# ACTION ITEM
Reproduce exactly, from the data that follows, the line with "tr_up d : d", the line with "let host := if", and every line that lies between them.

═══ DATA EXTRACTS ═══

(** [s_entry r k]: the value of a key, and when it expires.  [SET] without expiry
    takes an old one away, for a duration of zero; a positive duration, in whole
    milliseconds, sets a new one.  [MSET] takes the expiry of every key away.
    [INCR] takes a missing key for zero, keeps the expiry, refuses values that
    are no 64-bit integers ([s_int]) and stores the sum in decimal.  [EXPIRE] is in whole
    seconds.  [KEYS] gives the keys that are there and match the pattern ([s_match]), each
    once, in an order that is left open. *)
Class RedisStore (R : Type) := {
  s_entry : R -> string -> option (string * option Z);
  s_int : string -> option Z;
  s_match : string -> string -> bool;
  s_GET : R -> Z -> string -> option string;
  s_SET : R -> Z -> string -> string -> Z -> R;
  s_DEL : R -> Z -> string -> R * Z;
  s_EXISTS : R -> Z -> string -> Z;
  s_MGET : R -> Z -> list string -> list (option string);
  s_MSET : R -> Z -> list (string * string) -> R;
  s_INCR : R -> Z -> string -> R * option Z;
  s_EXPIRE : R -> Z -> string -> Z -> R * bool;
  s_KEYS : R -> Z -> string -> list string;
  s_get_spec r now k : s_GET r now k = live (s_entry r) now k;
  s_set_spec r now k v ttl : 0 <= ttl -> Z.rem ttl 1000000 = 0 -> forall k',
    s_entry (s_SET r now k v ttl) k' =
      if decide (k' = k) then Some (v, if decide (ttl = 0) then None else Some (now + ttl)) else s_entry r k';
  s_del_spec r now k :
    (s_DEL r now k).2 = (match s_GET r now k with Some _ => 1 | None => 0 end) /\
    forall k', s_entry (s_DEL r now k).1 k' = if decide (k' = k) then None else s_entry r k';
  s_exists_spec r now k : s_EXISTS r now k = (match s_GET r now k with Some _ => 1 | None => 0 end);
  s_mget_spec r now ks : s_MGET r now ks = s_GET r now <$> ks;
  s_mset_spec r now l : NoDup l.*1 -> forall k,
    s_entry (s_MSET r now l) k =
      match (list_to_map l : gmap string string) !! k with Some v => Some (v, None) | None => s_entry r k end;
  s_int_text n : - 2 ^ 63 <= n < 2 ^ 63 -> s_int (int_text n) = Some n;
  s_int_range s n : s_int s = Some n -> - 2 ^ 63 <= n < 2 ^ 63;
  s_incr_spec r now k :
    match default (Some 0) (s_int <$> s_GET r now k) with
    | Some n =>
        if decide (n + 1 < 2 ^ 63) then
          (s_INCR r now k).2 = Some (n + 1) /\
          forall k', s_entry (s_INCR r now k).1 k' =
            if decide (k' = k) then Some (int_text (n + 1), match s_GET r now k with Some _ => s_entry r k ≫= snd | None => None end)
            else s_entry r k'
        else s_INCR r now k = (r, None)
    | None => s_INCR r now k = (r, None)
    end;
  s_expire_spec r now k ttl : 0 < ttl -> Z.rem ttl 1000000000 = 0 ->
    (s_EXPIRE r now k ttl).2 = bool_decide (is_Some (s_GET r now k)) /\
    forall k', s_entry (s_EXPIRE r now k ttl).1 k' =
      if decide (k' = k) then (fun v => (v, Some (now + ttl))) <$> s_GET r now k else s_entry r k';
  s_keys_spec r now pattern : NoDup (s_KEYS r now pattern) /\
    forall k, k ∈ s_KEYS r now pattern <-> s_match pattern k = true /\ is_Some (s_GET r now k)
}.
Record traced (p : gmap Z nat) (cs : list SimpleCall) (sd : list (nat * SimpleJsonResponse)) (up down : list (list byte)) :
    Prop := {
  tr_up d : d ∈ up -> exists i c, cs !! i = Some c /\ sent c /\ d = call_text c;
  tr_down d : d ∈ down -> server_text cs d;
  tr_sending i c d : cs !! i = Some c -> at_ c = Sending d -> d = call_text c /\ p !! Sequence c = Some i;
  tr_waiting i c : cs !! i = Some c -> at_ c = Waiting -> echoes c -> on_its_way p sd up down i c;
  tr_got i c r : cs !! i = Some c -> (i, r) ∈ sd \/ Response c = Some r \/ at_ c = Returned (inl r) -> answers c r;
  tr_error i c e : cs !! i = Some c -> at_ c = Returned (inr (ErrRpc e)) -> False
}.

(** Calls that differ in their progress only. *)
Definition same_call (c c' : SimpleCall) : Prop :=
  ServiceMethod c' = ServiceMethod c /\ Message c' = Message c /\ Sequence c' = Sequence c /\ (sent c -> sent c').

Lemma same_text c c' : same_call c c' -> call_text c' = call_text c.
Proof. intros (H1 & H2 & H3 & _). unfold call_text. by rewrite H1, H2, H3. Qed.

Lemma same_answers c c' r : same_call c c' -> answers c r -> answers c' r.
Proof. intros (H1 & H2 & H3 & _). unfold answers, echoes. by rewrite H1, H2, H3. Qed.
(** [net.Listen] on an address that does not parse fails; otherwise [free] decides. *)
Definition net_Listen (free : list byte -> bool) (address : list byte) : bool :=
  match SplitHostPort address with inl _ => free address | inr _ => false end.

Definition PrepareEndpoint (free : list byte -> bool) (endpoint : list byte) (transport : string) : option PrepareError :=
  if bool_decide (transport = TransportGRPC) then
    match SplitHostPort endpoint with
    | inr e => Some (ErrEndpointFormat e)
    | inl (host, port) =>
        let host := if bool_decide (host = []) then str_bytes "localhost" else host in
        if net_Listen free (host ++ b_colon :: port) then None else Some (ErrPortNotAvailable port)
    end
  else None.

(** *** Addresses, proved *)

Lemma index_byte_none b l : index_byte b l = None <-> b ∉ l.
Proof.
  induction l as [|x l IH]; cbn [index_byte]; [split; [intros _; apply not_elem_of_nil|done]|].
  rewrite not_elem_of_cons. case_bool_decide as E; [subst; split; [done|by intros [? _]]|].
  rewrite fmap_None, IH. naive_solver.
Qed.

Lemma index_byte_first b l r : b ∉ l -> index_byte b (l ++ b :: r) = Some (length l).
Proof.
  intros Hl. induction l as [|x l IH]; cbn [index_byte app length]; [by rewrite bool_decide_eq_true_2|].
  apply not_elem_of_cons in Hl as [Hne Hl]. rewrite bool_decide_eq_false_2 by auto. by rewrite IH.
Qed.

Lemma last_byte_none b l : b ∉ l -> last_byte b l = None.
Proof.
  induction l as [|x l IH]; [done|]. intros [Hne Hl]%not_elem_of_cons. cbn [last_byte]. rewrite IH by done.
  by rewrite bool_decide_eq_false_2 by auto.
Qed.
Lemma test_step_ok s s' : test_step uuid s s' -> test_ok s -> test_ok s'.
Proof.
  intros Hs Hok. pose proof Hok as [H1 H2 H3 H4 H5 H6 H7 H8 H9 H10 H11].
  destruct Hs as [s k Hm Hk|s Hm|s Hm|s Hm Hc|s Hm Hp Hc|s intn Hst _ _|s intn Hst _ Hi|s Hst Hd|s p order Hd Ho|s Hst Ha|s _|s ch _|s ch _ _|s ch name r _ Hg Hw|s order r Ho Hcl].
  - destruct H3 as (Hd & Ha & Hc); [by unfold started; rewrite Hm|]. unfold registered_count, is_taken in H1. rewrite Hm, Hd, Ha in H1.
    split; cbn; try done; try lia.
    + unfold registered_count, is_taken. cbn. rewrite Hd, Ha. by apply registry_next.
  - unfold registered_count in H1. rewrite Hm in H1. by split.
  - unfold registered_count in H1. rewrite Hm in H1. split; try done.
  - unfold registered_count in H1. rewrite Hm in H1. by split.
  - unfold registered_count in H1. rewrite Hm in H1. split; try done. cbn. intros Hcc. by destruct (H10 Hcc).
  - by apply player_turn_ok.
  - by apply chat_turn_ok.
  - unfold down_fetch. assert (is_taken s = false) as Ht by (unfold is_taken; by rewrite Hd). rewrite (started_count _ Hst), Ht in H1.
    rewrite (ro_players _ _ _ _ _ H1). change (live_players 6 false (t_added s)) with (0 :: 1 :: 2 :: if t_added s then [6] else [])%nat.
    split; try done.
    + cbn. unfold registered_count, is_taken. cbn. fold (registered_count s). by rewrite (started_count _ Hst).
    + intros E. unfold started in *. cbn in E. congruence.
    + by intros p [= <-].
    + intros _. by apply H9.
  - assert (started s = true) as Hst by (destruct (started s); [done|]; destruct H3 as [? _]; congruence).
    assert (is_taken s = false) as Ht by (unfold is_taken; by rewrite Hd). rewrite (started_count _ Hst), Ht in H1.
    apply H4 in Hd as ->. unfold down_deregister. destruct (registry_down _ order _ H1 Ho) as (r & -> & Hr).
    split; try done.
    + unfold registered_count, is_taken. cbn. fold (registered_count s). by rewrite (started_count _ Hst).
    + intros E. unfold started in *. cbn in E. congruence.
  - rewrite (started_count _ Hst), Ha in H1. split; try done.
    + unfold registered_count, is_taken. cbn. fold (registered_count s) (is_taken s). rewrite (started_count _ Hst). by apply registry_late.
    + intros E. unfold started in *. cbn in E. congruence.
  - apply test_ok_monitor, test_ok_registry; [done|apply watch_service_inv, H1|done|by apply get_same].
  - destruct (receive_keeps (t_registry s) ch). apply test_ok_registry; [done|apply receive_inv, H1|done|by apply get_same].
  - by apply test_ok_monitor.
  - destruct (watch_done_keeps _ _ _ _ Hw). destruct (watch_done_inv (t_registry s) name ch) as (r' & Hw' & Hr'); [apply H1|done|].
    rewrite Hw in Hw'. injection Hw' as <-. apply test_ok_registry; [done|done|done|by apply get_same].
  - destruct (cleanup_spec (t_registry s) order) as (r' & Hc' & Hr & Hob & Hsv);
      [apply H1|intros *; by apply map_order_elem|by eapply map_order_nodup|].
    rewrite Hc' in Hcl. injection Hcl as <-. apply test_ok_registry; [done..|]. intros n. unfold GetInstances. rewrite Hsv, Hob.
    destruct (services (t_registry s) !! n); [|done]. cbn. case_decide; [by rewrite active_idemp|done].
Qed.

═══

# ANSWER SECTION
  tr_up d : d ∈ up -> exists i c, cs !! i = Some c /\ sent c /\ d = call_text c;
  tr_down d : d ∈ down -> server_text cs d;
  tr_sending i c d : cs !! i = Some c -> at_ c = Sending d -> d = call_text c /\ p !! Sequence c = Some i;
  tr_waiting i c : cs !! i = Some c -> at_ c = Waiting -> echoes c -> on_its_way p sd up down i c;
  tr_got i c r : cs !! i = Some c -> (i, r) ∈ sd \/ Response c = Some r \/ at_ c = Returned (inl r) -> answers c r;
  tr_error i c e : cs !! i = Some c -> at_ c = Returned (inr (ErrRpc e)) -> False
}.

(** Calls that differ in their progress only. *)
Definition same_call (c c' : SimpleCall) : Prop :=
  ServiceMethod c' = ServiceMethod c /\ Message c' = Message c /\ Sequence c' = Sequence c /\ (sent c -> sent c').

Lemma same_text c c' : same_call c c' -> call_text c' = call_text c.
Proof. intros (H1 & H2 & H3 & _). unfold call_text. by rewrite H1, H2, H3. Qed.

Lemma same_answers c c' r : same_call c c' -> answers c r -> answers c' r.
Proof. intros (H1 & H2 & H3 & _). unfold answers, echoes. by rewrite H1, H2, H3. Qed.
(** [net.Listen] on an address that does not parse fails; otherwise [free] decides. *)
Definition net_Listen (free : list byte -> bool) (address : list byte) : bool :=
  match SplitHostPort address with inl _ => free address | inr _ => false end.

Definition PrepareEndpoint (free : list byte -> bool) (endpoint : list byte) (transport : string) : option PrepareError :=
  if bool_decide (transport = TransportGRPC) then
    match SplitHostPort endpoint with
    | inr e => Some (ErrEndpointFormat e)
    | inl (host, port) =>
        let host := if bool_decide (host = []) then str_bytes "localhost" else host in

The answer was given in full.